The findings of the study indicate that the window of India’s demographic opportunity will begin to close in a mere four years as the share of working-age people in the overall population starts to decline. If policymakers do not wake up, we will have effectively squandered the advantage of having a large cohort in the 15–29 age group, about one-third of the working-age population.

The main conclusion of the study is that India invested heavily in the expansion of education but gave little attention to its graduates’ transition to employment. Only a small proportion of them (7% of male grads) are able to land a stable salaried job within a year of emerging from college.

No less than 1.1 crore youth out of 6.3 crore are jobless in India. Unemployment in the age groups 15–25 and 25-29 is at 40% and 20%, respectively. These levels have been consistently high since the 1980s, implying that policy has neglected the employment end of the spectrum while promoting education. Some 67% of unemployed youth today are graduates, a level that is twice what it used to be.

Another finding that points to policymaking in deep slumber is the disproportionate employment growth in agriculture compared to industry and services, exactly at a time when youth are hoping to transition from farm to non-farm work by way of education. Of the 83 million jobs added between 2021–22 and 2023–24, 40 million were in agriculture. This is a symptom of distress. Youngsters are falling back on agriculture because non-farm jobs are hard to get. So, agriculture still employs 42–45% of India’s workforce, indicating that industry and services have not had commensurate job growth while their share in the country’s GDP has increased.

The demographic alarm sounded by the State of Working India study has special significance for the South, where educational levels are high and industrial growth has been substantial but not enough to absorb graduate numbers in good measure. The South has a higher share of regular salaried work than North India, but graduate unemployment ranges from 9-12% in Karnataka to 20–27% in Kerala. The latter is a typical case of high investment in education and low graduate employment. Tamil Nadu is located at the midpoint in the scale with graduate unemployment of 16–18% despite a strong manufacturing base.

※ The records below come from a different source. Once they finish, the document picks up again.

Lemma elem_of_dupes rows fp n :
  (fp, n) ∈ dupe_fingerprints rows <-> n = count_rows (rows_with fp rows) /\ 2 <= n.
Proof.
  unfold dupe_fingerprints. rewrite py_sorted_perm, list_elem_of_In, filter_In, in_map_iff. simpl.
  setoid_rewrite <- list_elem_of_In. setoid_rewrite elem_of_remove_dups. rewrite Z.leb_le. split.
  - intros [(fp' & [= -> <-] & _) Hn]. done.
  - intros [-> Hn]. split; [|done]. exists fp. split; [done|]. apply list_elem_of_omap.
    destruct (rows_with fp rows) as [|e es] eqn:E; [unfold count_rows in Hn; simpl in Hn; lia|].
    assert (He : e ∈ rows_with fp rows) by (rewrite E; left). apply elem_of_rows_with in He. eauto.
Qed.

Lemma dupes_nodup rows : NoDup (map fst (dupe_fingerprints rows)).
Proof.
  unfold dupe_fingerprints. rewrite py_sorted_perm. generalize (NoDup_remove_dups (omap fp_of rows)).
  induction 1 as [|fp fps Hfp Hn IH]; simpl; [constructor|]. destruct (2 <=? _); simpl; [|done].
  constructor; [|done]. rewrite list_elem_of_In, in_map_iff. intros (g & Hg & Hin).
  apply filter_In in Hin as [Hin _]. apply in_map_iff in Hin as (fp' & <- & Hin). simpl in Hg. subst.
  by apply Hfp, list_elem_of_In.
Qed.

Lemma cluster_members rows g : cl_members (cluster_of rows g) ≡ₚ map address (rows_with g.1 rows).
Proof. simpl. by rewrite py_sorted_perm. Qed.

Lemma elem_of_cluster rows g a :
  a ∈ cl_members (cluster_of rows g) <-> exists e, e ∈ rows /\ fp_of e = Some g.1 /\ a = address e.
Proof.
  rewrite cluster_members, list_elem_of_fmap. setoid_rewrite elem_of_rows_with. naive_solver.
Qed.

(** * Pairs *)

Lemma all_pairs_sub {A} (l : list A) a b : (a, b) ∈ all_pairs l -> a ∈ l /\ b ∈ l.
Proof.
  induction l as [|x l IH]; simpl; [by intros H%elem_of_nil|]. intros [(y & [= -> ->] & Hy)%list_elem_of_fmap|H]%elem_of_app.
  - split; [left|by right].
  - destruct (IH H). split; by right.
Qed.

Lemma all_pairs_complete {A} (l : list A) a b :
  a ∈ l -> b ∈ l -> a <> b -> (a, b) ∈ all_pairs l \/ (b, a) ∈ all_pairs l.
Proof.
  induction l as [|x l IH]; simpl; [by intros H%elem_of_nil|].
  rewrite !elem_of_cons, !elem_of_app, !list_elem_of_fmap. intros [->|Ha] [->|Hb] Hne; [done|eauto..|].
  destruct (IH Ha Hb Hne); auto.
Qed.

Lemma sorted_pair_comm a b : sorted_pair a b = sorted_pair b a.
Proof.
  unfold sorted_pair. destruct (str_leb a b) eqn:E1, (str_leb b a) eqn:E2; try done.
  - by rewrite (str_leb_antisym a b).
  - destruct (str_leb_total a b); congruence.
Qed.

Lemma sorted_pair_inj a b c d : sorted_pair a b = sorted_pair c d -> (a = c /\ b = d) \/ (a = d /\ b = c).
Proof. unfold sorted_pair. destruct (str_leb a b), (str_leb c d); intros [= -> ->]; auto. Qed.

(** ** The deduplicating fold *)

Definition pair_of (e : edge) : string * string := sorted_pair (eg_source e) (eg_target e).

(** The pairs of all clusters, each with its evidence. *)
Definition cited_pairs (cs : list cluster) : list (string * ((string * Z) * (string * Z))) :=
  List.flat_map (fun c => map (pair (key_reuse_evidence (cl_fingerprint c))) (all_pairs (cl_members c))) cs.

Lemma fold_clusters cs st :
  foldl add_cluster st cs = foldl (fun st p => add_edge p.1 st p.2) st (cited_pairs cs).
Proof.
  revert st. induction cs as [|c cs IH]; intros st; simpl; [done|]. rewrite IH, foldl_app. f_equal.
  unfold add_cluster. generalize st. induction (all_pairs (cl_members c)) as [|p ps IHp]; intros st'; simpl; [done|]. apply IHp.
Qed.

(** The edge of a cited pair, and that it is in the result or a duplicate is. *)
Definition edge_for (p : string * ((string * Z) * (string * Z))) (e : edge) : Prop :=
  eg_source e = node_id p.2.1 /\ eg_target e = node_id p.2.2 /\ eg_source e <> eg_target e
  /\ eg_evidence e = p.1 /\ eg_type e = "key_reuse".

Definition edges_ok (ps : list (string * ((string * Z) * (string * Z)))) (st : edge_state) : Prop :=
  NoDup (map pair_of st.1) /\ (forall k, k ∈ st.2 <-> k ∈ map pair_of st.1)
  /\ (forall e, e ∈ st.1 -> exists p, p ∈ ps /\ edge_for p e)
  /\ (forall p, p ∈ ps -> node_id p.2.1 <> node_id p.2.2 ->
        sorted_pair (node_id p.2.1) (node_id p.2.2) ∈ map pair_of st.1).

Lemma add_edge_ok ps st p : edges_ok ps st -> edges_ok (ps ++ [p]) (add_edge p.1 st p.2).
Proof.
  destruct st as [edges seen]. intros (H1 & H2 & H3 & H4). simpl in *.
  assert (H3' : forall e, e ∈ edges -> exists p0, p0 ∈ ps ++ [p] /\ edge_for p0 e).
  { intros e He. destruct (H3 e He) as (p0 & Hp & Hf). exists p0. split; [|done]. apply elem_of_app. by left. }
  unfold add_edge. cbv zeta. destruct (str_eqb _ _) eqn:E; [|case_bool_decide as Hin].
  - apply str_eqb_eq in E. split_and!; [done..|]. simpl. intros p0 [Hp|Hp]%elem_of_app Hne; [by apply H4|].
    apply list_elem_of_singleton in Hp. by subst.
  - split_and!; [done..|]. simpl. intros p0 [Hp|Hp]%elem_of_app Hne; [by apply H4|].
    apply list_elem_of_singleton in Hp. subst. by apply H2.
  - apply str_eqb_neq in E. split_and!; simpl.
    + rewrite map_app. apply NoDup_app. split_and!; [done| |apply NoDup_singleton].
      intros k Hk Hk'%list_elem_of_singleton. subst. by apply Hin, H2.
    + intros k. rewrite map_app. cbn [map]. rewrite elem_of_cons, elem_of_app, list_elem_of_singleton, H2. unfold pair_of at 3. simpl. naive_solver.
    + intros e [He|He]%elem_of_app; [by apply H3'|]. apply list_elem_of_singleton in He. subst.
      exists p. split; [apply elem_of_app; right; left|done].
    + intros p0 [Hp|Hp]%elem_of_app Hne; rewrite map_app, elem_of_app; [left; by apply H4|].
      apply list_elem_of_singleton in Hp. subst. right. left.
Qed.

Lemma edges_spec ps : edges_ok ps (foldl (fun st p => add_edge p.1 st p.2) ([], []) ps).
Proof.
  induction ps as [|p ps IH] using rev_ind.
  - split_and!; simpl; [constructor|done|by intros e He%elem_of_nil|by intros p Hp%elem_of_nil].
  - rewrite foldl_app. simpl. by apply add_edge_ok.
Qed.

(** * Properties *)

Lemma kr_clusters_spec d scan c :
  c ∈ kr_clusters (compute_key_reuse_clusters d scan) <->
  exists n, (cl_fingerprint c, n) ∈ dupe_fingerprints (tls_rows scan d)
            /\ c = cluster_of (tls_rows scan d) (cl_fingerprint c, n).
Proof.
  simpl. rewrite list_elem_of_fmap. split.
  - intros ([fp n] & -> & H). exists n. done.
  - intros (n & H & E). eexists. done.
Qed.

Lemma by_address_total a b : by_address a b = true \/ by_address b a = true.
Proof.
  unfold by_address, lex. destruct (str_eqb (ep_host (er_ep a)) (ep_host (er_ep b))) eqn:E.
  - apply str_eqb_eq in E. rewrite E, (proj2 (str_eqb_eq _ _)) by done. lia.
  - apply str_eqb_neq in E. rewrite (proj2 (str_eqb_neq _ _)) by done. apply str_leb_total.
Qed.

(** Key reuse is reported exactly.  Within a scan (or across all scans) there
    is one cluster for every fingerprint that two or more TLS rows carry and none
    for a NULL fingerprint; a cluster lists exactly those rows, as many as it
    counts; clusters come largest first, then by fingerprint. *)
Theorem key_reuse_clusters_exact d scan :
  let rows := tls_rows scan d in
  let clusters := kr_clusters (compute_key_reuse_clusters d scan) in
  NoDup (map cl_fingerprint clusters)
  /\ sorted_by bigger_first (map (fun c => (cl_fingerprint c, cl_member_count c)) clusters)
  /\ (forall fp, fp ∈ map cl_fingerprint clusters <-> 2 <= count_rows (rows_with fp rows))
  /\ (forall c, c ∈ clusters ->
        cl_members c ≡ₚ map address (rows_with (cl_fingerprint c) rows)
        /\ cl_member_count c = Z.of_nat (length (cl_members c))).
Proof.
  cbv zeta. set (rows := tls_rows scan d).
  assert (Efp : map cl_fingerprint (kr_clusters (compute_key_reuse_clusters d scan)) = map fst (dupe_fingerprints rows)).
  { simpl. by rewrite map_map. }
  rewrite Efp. split_and!.
  - apply dupes_nodup.
  - simpl. rewrite map_map. rewrite (map_ext _ (fun g => g)) by (intros [fp n]; reflexivity). rewrite map_id.
    apply py_sorted_sorted; [apply bigger_first_total|apply bigger_first_trans].
  - intros fp. rewrite list_elem_of_fmap. split.
    + intros ([fp' n] & -> & [-> Hn]%elem_of_dupes). done.
    + intros Hn. exists (fp, count_rows (rows_with fp rows)). split; [done|]. by apply elem_of_dupes.
  - intros c (n & Hn & ->)%kr_clusters_spec. apply elem_of_dupes in Hn as [-> _]. split; [apply cluster_members|].
    unfold count_rows. by rewrite cluster_members, length_map.
Qed.

Lemma derive_key_reuse_ok d scan :
  exists seen, edges_ok (cited_pairs (kr_clusters (compute_key_reuse_clusters d scan)))
                        (derive_key_reuse_edges d scan, seen).
Proof.
  unfold derive_key_reuse_edges. rewrite fold_clusters.
  pose proof (edges_spec (cited_pairs (kr_clusters (compute_key_reuse_clusters d scan)))) as Hok.
  match type of Hok with edges_ok _ ?st => destruct st as [edges seen] end. by exists seen.
Qed.

(** An edge cites a fingerprint that the TLS rows at its ends share. *)
Lemma key_reuse_edge_sound d scan e :
  e ∈ derive_key_reuse_edges d scan ->
  eg_type e = "key_reuse" /\ eg_source e <> eg_target e
  /\ exists a b fp, a ∈ tls_rows scan d /\ b ∈ tls_rows scan d /\ fp_of a = Some fp /\ fp_of b = Some fp
       /\ eg_source e = node_id (address a) /\ eg_target e = node_id (address b)
       /\ eg_evidence e = key_reuse_evidence fp.
Proof.
  destruct (derive_key_reuse_ok d scan) as (seen & _ & _ & H3 & _). intros He.
  destruct (H3 e He) as ([ev [a b]] & Hp & (Hs & Ht & Hne & Hev & Hty)). split_and!; [done..|].
  apply list_elem_of_In, in_flat_map in Hp as (c & Hc & Hp). apply in_map_iff in Hp as (ab & [= <- ->] & Hp).
  apply list_elem_of_In in Hc, Hp. apply all_pairs_sub in Hp as [Hin1 Hin2].
  apply kr_clusters_spec in Hc as (n & _ & Ec). rewrite Ec in Hin1, Hin2.
  apply elem_of_cluster in Hin1 as (ra & Hra & Hfa & ->), Hin2 as (rb & Hrb & Hfb & ->).
  exists ra, rb, (cl_fingerprint c). done.
Qed.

The education-jobs mismatch is more urgent in the South because the southern states are ageing faster than the national average. Therefore, the window to leverage the demographic dividend will close sooner, and young people in the South risk growing in age without adequate income growth.

The clear inference from the study is that India has invested heavily in education in a broad sense, but not adequately in its vocational aspect. And by squandering the demographic dividend, we show a talent for turning an opportunity into a crisis.